* _EXERCISE_
Nothing below is to be printed except the lines between the line holding "unfold small_int. destruct" and the line holding "intros Ht Hk.", inclusive, each exactly as it appears.

* _Records excerpted from a collection_
'''
Lemma scale_exact q e t : e <= 0 -> Zpos q = t * 2 ^ (- e) -> scale q e = t.
Proof.
  intros He Hq. unfold scale. rewrite Hq. destruct (Z.leb_spec 0 e).
  - replace e with 0 by lia. lia.
  - apply Z.div_mul. lia.
Qed.

Lemma integral_exact s q e t : e <= 0 -> Zpos q = t * 2 ^ (- e) -> is_integral (S754_finite s q e) = true.
Proof.
  intros He Hq. unfold is_integral. rewrite Hq, Z.mod_mul; [apply orb_true_r|].
  pose proof (Z.pow_pos_nonneg 2 (- e) ltac:(lia)). lia.
Qed.

Lemma trunc_num z : small_int z -> trunc (num z) = z /\ is_integral (num z) = true.
Proof.
  unfold small_int. destruct z as [|z|z]; intros Hz; [done| |];
    destruct (num_pos z) as (q & e & He & Hq & _ & _ & Hp & Hn); [lia| |lia|].
  - rewrite Hp. cbn [trunc]. erewrite scale_exact, integral_exact by eauto. done.
  - rewrite Hn. cbn [trunc]. erewrite scale_exact, integral_exact by eauto. done.
Qed.

Lemma num_inj a b : small_int a -> small_int b -> num a = num b -> a = b.
Proof.
  intros Ha Hb H. apply trunc_num in Ha as [<- _], Hb as [<- _]. by rewrite H.
Qed.

(** The same integer, written with a smaller exponent. *)
Lemma normalize_scaled t k :
  small_int t -> 0 <= k -> binary_normalize 53 1024 (t * 2 ^ k) (- k) false = num t.
Proof.
  intros Ht Hk. pose proof (Z.pow_pos_nonneg 2 k ltac:(lia) Hk) as Hp.
  assert (Hex : forall (z m : positive), Zpos z < 2 ^ 53 -> Zpos m = Zpos z * 2 ^ k ->
    forall s, binary_round 53 1024 s m (- k) = binary_round 53 1024 s z 0).
  { intros z m Hz Hm s. destruct (normalize_small z 0) as (q & e & He & Hq & Hb & _ & Hr); [lia..|].
    rewrite Hr. apply binary_round_exact; [done|].
    rewrite Z.sub_0_l in Hq. destruct (Z.le_ge_cases e (- k)); [left|right]; split; try lia.
    - rewrite Hm, Hq, <- Z.mul_assoc, <- Z.pow_add_r by lia. do 2 f_equal. lia.
    - rewrite Hm, Hq, <- Z.mul_assoc, <- Z.pow_add_r by lia. do 2 f_equal. lia. }
  unfold small_int in Ht. destruct t as [|t|t]; [done| |].
  - destruct (Zpos t * 2 ^ k) eqn:E; [lia| |lia]. apply Hex; lia.
  - destruct (Zneg t * 2 ^ k) eqn:E; [lia|lia|]. apply Hex; [lia|].
    apply (f_equal Z.opp) in E. cbn in E. lia.
Qed.

Lemma num_pos_compare (a b : positive) qa ea qb eb :
  Zpos qa = Zpos a * 2 ^ (- ea) -> ea = Z.log2 (Zpos a) - 52 -> ea <= 0 ->
  Zpos qb = Zpos b * 2 ^ (- eb) -> eb = Z.log2 (Zpos b) - 52 -> eb <= 0 ->
  match ea ?= eb with Lt => Lt | Gt => Gt | Eq => Pos.compare_cont Eq qa qb end = (Zpos a ?= Zpos b).
Proof.
  intros Hqa Hea Ha Hqb Heb Hb. symmetry. destruct (Z.compare_spec ea eb) as [He|He|He].
  - change (Pos.compare_cont Eq qa qb) with (Zpos qa ?= Zpos qb). rewrite Hqa, Hqb, He.
    pose proof (Z.pow_pos_nonneg 2 (- eb) ltac:(lia) ltac:(lia)).
    apply Zmult_compare_compat_r. lia.
  - apply Z.compare_lt_iff. destruct (Z.lt_ge_cases (Zpos a) (Zpos b)); [done|].
    pose proof (Z.log2_le_mono (Zpos b) (Zpos a)). lia.
  - apply Z.compare_gt_iff. destruct (Z.lt_ge_cases (Zpos b) (Zpos a)); [done|].
    pose proof (Z.log2_le_mono (Zpos a) (Zpos b)). lia.
Qed.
'''
* _ANSWER BOX_
  unfold small_int. destruct z as [|z|z]; intros Hz; [done| |];
    destruct (num_pos z) as (q & e & He & Hq & _ & _ & Hp & Hn); [lia| |lia|].
  - rewrite Hp. cbn [trunc]. erewrite scale_exact, integral_exact by eauto. done.
  - rewrite Hn. cbn [trunc]. erewrite scale_exact, integral_exact by eauto. done.
Qed.

Lemma num_inj a b : small_int a -> small_int b -> num a = num b -> a = b.
Proof.
  intros Ha Hb H. apply trunc_num in Ha as [<- _], Hb as [<- _]. by rewrite H.
Qed.

(** The same integer, written with a smaller exponent. *)
Lemma normalize_scaled t k :
  small_int t -> 0 <= k -> binary_normalize 53 1024 (t * 2 ^ k) (- k) false = num t.
Proof.
  intros Ht Hk. pose proof (Z.pow_pos_nonneg 2 k ltac:(lia) Hk) as Hp.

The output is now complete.